RStudio already comes with shipped data frames that you can use. To identify them, you need to use the data ( ) function.

Open RStudio and Run data ( ). You don’t need to place any argument in the parenthesis.

data frames in R

Once done, you’ll see a list of built-in datasets in R that you can use.

They are really helpful for practicing and getting familiar with how to use data frames in R.

The most commonly used built-in dataset is iris. Iris is often used when learning data science or data analytics in general. Print iris so you can see its data in the Console.

data frames in R

You can see that there’s a lot of data. Scrolling up, you’ll see that it’s composed of different columns.

Exploring Data Frames In R Using Functions

One of the ways to have a better look at the data is by using the view ( ) function. When you Run the code view (iris), you’ll see a new tab containing a table appear in RScript.

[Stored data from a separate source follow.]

Lemma batches_read_sum env lf pid sh ss c :
  0 < c ->
  forall bs off,
    0 <= off -> offsets_from off c bs ->
    Forall (batch_ok env lf pid sh ss c) bs ->
    sumZ b_read bs
    = Z.max 0 (Z.min (height lf) (off + c * Z.of_nat (length bs)) - off).
Proof.
  intros Hc. induction bs as [| b bs IH]; intros off Hoff Ho Hok.
  - simpl. lia.
  - destruct Ho as [Hb Ho]. pose proof (Forall_inv Hok) as (Hs & Hh & _).
    apply Forall_inv_tail in Hok. rewrite Hb in Hs.
    pose proof (slice_height _ _ _ _ Hoff Hs) as Hread.
    destruct (slice_nonempty _ _ _ _ Hoff Hs Hh) as [Hin _].
    assert (Hoff' : 0 <= off + c) by lia.
    specialize (IH (off + c) Hoff' Ho Hok).
    cbn [sumZ]. unfold b_read at 1. rewrite Hread, IH.
    replace (Z.of_nat (length (b :: bs))) with (Z.of_nat (length bs) + 1)
      by (simpl; lia).
    destruct bs as [| b' bs'].
    + simpl. lia.
    + destruct Ho as [Hb' _]. pose proof (Forall_inv Hok) as (Hs' & Hh' & _).
      rewrite Hb' in Hs'.
      destruct (slice_nonempty _ _ _ _ Hoff' Hs' Hh') as [Hin' _].
      assert (c <= c * Z.of_nat (length (b' :: bs'))) by (simpl length; nia).
      lia.
Qed.

(** With a positive batch size, a run that returns has read as many
    records as the source holds. *)
Lemma run_etl_reads_all env fuel path pid sh ss cs c m st lf :
  0 < c ->
  run_etl env fuel path pid sh ss cs c = Some (Ok m, st) ->
  scan_input_file env path = Ok lf ->
  rows_read m = height lf.
Proof.
  intros Hc H Hscan.
  apply run_etl_inv in H as [(e & He & _) | H]; [discriminate |].
  destruct H as (lf' & bs & tail & Hscan' & Hok & Hoff & _ & _ & Hm).
  assert (lf' = lf) by congruence. subst lf'.
  destruct (Hm m eq_refl) as (_ & -> & (chunk & Hs & Hh) & _).
  cbn [rows_read].
  rewrite (batches_read_sum env lf pid sh ss c Hc bs 0 (Z.le_refl 0) Hoff Hok).
  assert (Hpos : 0 <= c * Z.of_nat (length bs)) by nia.
  pose proof (slice_height _ _ _ _ Hpos Hs) as Hlast.
  pose proof (height_nonneg lf). lia.
Qed.

(** *** Progress lines *)

Lemma quiet_no_print l pre line post :
  forallb (fun ev => negb (is_print ev)) l = true -> l <> pre ++ EPrint line :: post.
Proof.
  intros H ->. rewrite forallb_app in H. simpl in H.
  now rewrite andb_false_r in H.
Qed.

Lemma progress_after_commit_quiet l :
  forallb (fun ev => negb (is_print ev)) l = true -> progress_after_commit l.
Proof. intros H pre line post E. now apply quiet_no_print in E. Qed.

Lemma progress_after_commit_app_quiet l1 l2 :
  progress_after_commit l1 ->
  forallb (fun ev => negb (is_print ev)) l2 = true ->
  progress_after_commit (l1 ++ l2).
Proof.
  intros H1 H2 pre line post E.
  apply app_eq_app in E as (l & [[E1 E2] | [E1 E2]]).
  - destruct l as [| e l].
    + simpl in E2. symmetry in E2. now apply (quiet_no_print _ [] _ _ H2) in E2.
    + simpl in E2. inversion E2; subst. eapply H1. reflexivity.
  - now apply quiet_no_print in E2.
Qed.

What makes the view ( ) function better is that you can make adjustments to the table. You can adjust the order of the data by using the arrows on each column title. There’s also a filter button.

You can also click on the icon beside filter to open the data in a new window.

data frames in R

This new window is similar to Power Query where you can look at the data but not touch it. That is, you can’t enter or replace values on top of the existing data.

Another useful function to know is the head ( ) function. This function prints the first rows of the dataset.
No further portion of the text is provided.